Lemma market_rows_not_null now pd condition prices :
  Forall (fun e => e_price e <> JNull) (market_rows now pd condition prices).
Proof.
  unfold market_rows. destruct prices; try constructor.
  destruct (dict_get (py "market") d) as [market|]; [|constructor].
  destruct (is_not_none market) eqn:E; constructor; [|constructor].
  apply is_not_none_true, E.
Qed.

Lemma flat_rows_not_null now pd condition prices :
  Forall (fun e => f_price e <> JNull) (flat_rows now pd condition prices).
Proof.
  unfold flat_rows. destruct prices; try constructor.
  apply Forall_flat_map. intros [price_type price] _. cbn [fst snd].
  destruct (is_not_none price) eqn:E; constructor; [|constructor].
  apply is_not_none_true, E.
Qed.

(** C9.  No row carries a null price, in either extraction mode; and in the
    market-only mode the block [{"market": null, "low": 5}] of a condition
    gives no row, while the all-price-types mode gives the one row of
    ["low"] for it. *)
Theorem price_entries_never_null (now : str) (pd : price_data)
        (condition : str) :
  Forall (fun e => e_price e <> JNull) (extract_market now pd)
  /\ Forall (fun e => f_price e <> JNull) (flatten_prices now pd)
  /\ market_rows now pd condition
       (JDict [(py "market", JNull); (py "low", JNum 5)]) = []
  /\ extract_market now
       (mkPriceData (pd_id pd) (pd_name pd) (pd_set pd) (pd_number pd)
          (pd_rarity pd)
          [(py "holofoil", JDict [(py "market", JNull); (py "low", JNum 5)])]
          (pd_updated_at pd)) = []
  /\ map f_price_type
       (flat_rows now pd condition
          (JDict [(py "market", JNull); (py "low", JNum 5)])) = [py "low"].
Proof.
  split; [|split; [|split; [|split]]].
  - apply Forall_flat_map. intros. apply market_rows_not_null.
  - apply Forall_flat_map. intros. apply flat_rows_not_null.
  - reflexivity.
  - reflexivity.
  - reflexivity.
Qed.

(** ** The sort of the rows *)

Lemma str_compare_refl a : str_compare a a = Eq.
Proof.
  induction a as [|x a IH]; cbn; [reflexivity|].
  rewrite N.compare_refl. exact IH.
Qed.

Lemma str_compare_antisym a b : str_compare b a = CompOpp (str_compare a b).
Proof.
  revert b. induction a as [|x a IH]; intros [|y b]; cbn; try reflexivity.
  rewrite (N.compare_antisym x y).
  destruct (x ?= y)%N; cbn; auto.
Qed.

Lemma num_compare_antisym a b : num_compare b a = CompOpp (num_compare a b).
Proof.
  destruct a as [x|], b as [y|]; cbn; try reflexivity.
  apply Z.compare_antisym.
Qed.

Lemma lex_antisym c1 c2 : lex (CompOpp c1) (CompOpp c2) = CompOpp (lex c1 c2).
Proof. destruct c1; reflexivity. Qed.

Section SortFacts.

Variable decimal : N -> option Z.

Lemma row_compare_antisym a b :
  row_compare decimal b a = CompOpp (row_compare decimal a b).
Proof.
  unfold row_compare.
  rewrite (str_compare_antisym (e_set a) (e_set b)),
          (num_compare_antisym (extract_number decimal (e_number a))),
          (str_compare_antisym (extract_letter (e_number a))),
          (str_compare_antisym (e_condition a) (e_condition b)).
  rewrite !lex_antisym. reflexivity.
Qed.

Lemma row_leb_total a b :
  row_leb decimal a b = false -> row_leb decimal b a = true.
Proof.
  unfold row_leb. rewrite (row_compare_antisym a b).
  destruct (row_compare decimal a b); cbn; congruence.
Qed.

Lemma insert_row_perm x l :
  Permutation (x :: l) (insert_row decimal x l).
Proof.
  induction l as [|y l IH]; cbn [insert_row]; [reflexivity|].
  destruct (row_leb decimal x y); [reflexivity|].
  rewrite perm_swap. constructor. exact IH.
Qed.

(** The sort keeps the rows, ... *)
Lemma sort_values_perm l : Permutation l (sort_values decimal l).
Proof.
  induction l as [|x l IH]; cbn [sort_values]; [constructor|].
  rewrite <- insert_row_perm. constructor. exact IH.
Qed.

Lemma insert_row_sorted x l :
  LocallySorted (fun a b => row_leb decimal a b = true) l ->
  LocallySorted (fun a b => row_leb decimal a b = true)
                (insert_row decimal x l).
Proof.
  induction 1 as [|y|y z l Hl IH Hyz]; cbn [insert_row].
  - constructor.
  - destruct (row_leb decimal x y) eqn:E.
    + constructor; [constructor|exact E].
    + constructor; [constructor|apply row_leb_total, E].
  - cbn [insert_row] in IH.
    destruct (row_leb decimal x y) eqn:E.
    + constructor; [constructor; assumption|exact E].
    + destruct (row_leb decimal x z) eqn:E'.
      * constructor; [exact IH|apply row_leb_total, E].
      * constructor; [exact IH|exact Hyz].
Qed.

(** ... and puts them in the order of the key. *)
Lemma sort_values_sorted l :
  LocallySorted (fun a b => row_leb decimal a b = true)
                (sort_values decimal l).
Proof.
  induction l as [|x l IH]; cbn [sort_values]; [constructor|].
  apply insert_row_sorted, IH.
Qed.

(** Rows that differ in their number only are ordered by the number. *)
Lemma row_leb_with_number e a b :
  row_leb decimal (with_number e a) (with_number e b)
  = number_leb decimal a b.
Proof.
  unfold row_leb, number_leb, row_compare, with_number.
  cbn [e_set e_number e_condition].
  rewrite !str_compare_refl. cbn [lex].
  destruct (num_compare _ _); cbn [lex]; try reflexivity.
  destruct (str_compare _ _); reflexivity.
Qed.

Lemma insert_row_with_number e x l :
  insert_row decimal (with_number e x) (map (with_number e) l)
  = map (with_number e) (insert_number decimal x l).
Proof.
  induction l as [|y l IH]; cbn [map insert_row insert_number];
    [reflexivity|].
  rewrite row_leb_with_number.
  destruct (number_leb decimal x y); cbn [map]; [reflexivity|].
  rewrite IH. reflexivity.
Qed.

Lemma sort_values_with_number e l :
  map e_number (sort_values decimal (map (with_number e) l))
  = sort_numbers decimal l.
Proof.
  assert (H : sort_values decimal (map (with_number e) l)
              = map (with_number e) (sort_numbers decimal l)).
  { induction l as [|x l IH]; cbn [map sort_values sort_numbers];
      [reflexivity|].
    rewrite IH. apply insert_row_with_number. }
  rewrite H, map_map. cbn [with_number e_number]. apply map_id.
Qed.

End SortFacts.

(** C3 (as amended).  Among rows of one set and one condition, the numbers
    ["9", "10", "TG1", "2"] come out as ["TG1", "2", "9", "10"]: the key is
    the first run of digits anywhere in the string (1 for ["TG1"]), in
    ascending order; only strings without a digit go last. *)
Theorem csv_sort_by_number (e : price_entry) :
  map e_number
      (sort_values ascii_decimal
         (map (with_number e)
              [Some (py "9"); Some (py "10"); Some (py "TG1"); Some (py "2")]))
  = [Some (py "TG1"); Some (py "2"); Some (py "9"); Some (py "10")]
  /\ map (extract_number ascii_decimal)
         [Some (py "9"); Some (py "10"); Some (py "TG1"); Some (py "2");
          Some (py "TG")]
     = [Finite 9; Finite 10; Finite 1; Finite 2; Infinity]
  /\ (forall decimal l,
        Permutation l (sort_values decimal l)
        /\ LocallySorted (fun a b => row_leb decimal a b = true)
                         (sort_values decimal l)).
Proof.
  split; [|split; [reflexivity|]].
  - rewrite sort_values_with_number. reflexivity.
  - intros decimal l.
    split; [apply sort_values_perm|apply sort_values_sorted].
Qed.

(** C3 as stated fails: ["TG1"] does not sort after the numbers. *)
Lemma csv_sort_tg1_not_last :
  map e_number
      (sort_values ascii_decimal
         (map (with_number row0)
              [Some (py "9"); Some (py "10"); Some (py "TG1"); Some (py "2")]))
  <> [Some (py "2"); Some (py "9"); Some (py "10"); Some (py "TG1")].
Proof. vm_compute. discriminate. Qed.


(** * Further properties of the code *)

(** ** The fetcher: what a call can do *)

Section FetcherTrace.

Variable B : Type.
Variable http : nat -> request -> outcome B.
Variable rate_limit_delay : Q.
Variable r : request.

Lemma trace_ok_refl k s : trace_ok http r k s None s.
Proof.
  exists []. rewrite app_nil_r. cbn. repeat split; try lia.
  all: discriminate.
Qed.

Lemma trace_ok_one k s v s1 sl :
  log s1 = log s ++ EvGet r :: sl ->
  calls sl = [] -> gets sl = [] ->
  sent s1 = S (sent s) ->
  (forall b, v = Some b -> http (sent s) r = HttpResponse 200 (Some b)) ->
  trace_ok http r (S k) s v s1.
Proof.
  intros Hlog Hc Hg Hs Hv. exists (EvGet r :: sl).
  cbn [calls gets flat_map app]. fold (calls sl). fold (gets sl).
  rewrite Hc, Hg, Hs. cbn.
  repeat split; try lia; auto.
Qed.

+ + +

• [Your task] Determine how many lines above contain "exact" and respond with that number only.

• [Answer below] 7